Lawyers for the liquor industry and the Nevada Department of Taxation were arguing before a judge on Monday whether the state has the authority to issue marijuana distribution licenses to anyone besides alcohol distributors.
The state says it has the power to temporarily license some existing medical marijuana cultivators and retailers to serve as their own middlemen. It wants to get a head-start on collecting millions of dollars in tax revenue devoted to education before permanent rules are required by Jan. 1, 2018.
The liquor lobby sued, saying the state did not give it the first shot at distribution licenses as called for in the ballot measure approved by voters in November, the only legal pot state with that arrangement.
Carson City District Judge James Wilson blocked all licensing until the matter is resolved. He refused the state’s request last week to dismiss the lawsuit.
The law says alcohol distributors have exclusive rights to pot distribution licenses, unless the state determines there is not enough interest to meet anticipated demand.
The tax department said there was “insufficient interest” among the liquor lobby when it published the proposed regulations. It later said that determination would be made after all applications were processed.
One of the alcohol distributors who insists their industry can handle the job is Allan Nassau, a former tour and production manager for rock bans including the Allman Brothers and INXS who now owns Red Rock Wines — a boutique wine distributor.

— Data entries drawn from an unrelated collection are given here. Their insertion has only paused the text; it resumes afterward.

(** Every outcome of [locate]: a foreign world, a stale identifier, or the slot
    of a live one; never a panic on a well-formed table. *)
Lemma locate_cases X t id :
  ot_wf X t →
  (op_world id ≠ ot_world t ∧ Operations.locate t id = Err Error.CrossWorld) ∨
  (op_world id = ot_world t ∧ (∀ e, ¬ live_at t id e) ∧
   Operations.locate t id = Err Error.StaleReference) ∨
  (∃ e, live_at t id e ∧ Operations.locate t id = Ok (slot_index id)).
Proof.
  intros Hwf. unfold Operations.locate. case_bool_decide as Hw; [auto|].
  right. case_bool_decide as Hlt.
  { left. split; [done|]. split; [|done]. intros e (_ & Hs & _).
    apply lookup_lt_Some in Hs. lia. }
  destruct (lookup_lt_is_Some_2 (ot_slots t) (slot_index id)) as [s Hs]; [lia|].
  destruct (lookup_lt_is_Some_2 (ot_generations t) (slot_index id)) as [g Hg].
  { rewrite (wf_len_gens X t Hwf). lia. }
  rewrite Hg, Hs. repeat case_bool_decide; simpl.
  - left. split; [done|]. split; [|done]. intros e (_ & _ & ?). congruence.
  - left. split; [done|]. split; [|done]. intros e (_ & _ & ?). congruence.
  - left. split; [done|]. split; [|done]. intros e (_ & ? & _). congruence.
  - right. destruct s as [e|]; [|done]. exists e. split; [|done]. split; [done|].
    split; [done|]. by rewrite Hg; f_equal.
Qed.

(** Liveness after the slot of a live identifier is overwritten. *)
Lemma live_at_update t t' id e v id' e' :
  live_at t id e →
  ot_world t' = ot_world t → ot_generations t' = ot_generations t →
  ot_slots t' = <[slot_index id := v]> (ot_slots t) →
  live_at t' id' e' ↔ (id' = id ∧ v = Some e') ∨ (id' ≠ id ∧ live_at t id' e').
Proof.
  intros Hl Hw Hg Hs. pose proof Hl as (Hlw & Hls & Hlg). unfold live_at at 1.
  rewrite Hw, Hg, Hs. split.
  - intros (Hw' & [(Heq & -> & _)|[Hne Hs']]%list_lookup_insert_Some & Hg').
    + left. split; [|done]. destruct id, id'. unfold slot_index in *; simpl in *.
      apply N2Nat.inj in Heq. subst. rewrite Hlg in Hg'. by simplify_eq.
    + right. split; [intros ->; done|]. done.
  - intros [[-> ->]|[Hne Hl']].
    + split; [done|]. split; [|done]. apply list_lookup_insert_eq. by eapply lookup_lt_Some.
    + pose proof Hl' as (? & ? & ?). split; [done|]. split; [|done].
      rewrite list_lookup_insert_ne; [done|]. intros Heq. apply Hne.
      symmetry. by eapply slot_index_inj.
Qed.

He testified that his business currently serves more than 300 restaurants in Las Vegas, many on a daily basis. He says delivering pot to more than 100 retailers would be easy compared to that.
“I’ve been responsible for the logistics of literally tons of sound and light and stage gear going from city to city around the country,” Nassau said. “This is something I could basically do in my sleep.”

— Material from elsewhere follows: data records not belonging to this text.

(** [expire_ids now] completes as timed out exactly the pending operations
    whose deadline is at or before [now], reports each of them once in
    identifier order, and touches no other operation. *)
Theorem expire_ids_exact t now :
  ot_reachable t →
  ∃ ids t', Operations.expire_ids now t = (Ok ids, t') ∧
    StronglySorted key_le ids ∧ NoDup ids ∧ (∀ id, id ∈ ids ↔ pending_due now t id) ∧
    (∀ id e, live_at t' id e ↔
      (pending_due now t id ∧ e = ETerminal TimedOut) ∨ (¬ pending_due now t id ∧ live_at t id e)).
Proof.
  intros Hwf%ot_reachable_wf.
  destruct (expire_ids_spec now t Hwf) as (ids & t' & Hrun & _ & _ & Hnd & Hids & Hlive).
  exists (sort_keys ids), t'. split; [done|]. split; [apply sort_keys_sorted|].
  split; [by rewrite sort_keys_perm|]. split; [intros id; by rewrite elem_of_sort_keys|].
  intros id e. by rewrite Hlive, Hids.
Qed.

Lemma expire_ids_exact_witness :
  (Operations.expire_ids 9 sample_table).1 = Ok [sample_id] ∧
  ∃ ids t', Operations.expire_ids 9 sample_table = (Ok ids, t') ∧
    (∀ id, id ∈ ids ↔ pending_due 9 sample_table id).
Proof.
  split; [vm_compute; reflexivity|].
  destruct (expire_ids_exact sample_table 9 sample_table_reachable) as (ids & t' & H1 & _ & _ & H2 & _).
  exists ids, t'. split; [exact H1|exact H2].
Defined.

It was not clear whether Wilson would rule immediately after Monday’s hearing. But he told lawyers last week that it’s “an important issue that needs to be resolved quickly.”
Nassau claimed the existing medical marijuana industry — which filed friend-of-the-court briefs in support of the state but was not allowed to argue in court — wants to monopolize pot business sectors.
“They want to grow it, produce it, distribute it and sell it,” he said.
Nevada Department of Taxation Deputy Director Anna Thornley testified state regulators have been planning since February to get an “early start” recreational marijuana distribution program running by July to begin bringing in millions of dollars in tax revenue before a permanent system must be adopted on Jan. 1, 2018.
“It’s the department’s intention to issue licenses by July 1,” she told the judge.
Department of Taxation spokeswoman Stephanie Klapstein said no distributor licenses will be issued to applicants that are not liquor wholesalers as long as the judge’s restraining order is in place but said the department is ready to act when it receives clearance.
“We have a ‘war room’ in Vegas where our staff are working long hours to move the applications through the review process,” she said.
Thornley said she believed officials have received 90 applications for distribution licenses and only five from liquor wholesalers.
Klapstein said 93 have been received — five from liquor wholesalers and 88 from existing medical marijuana establishments.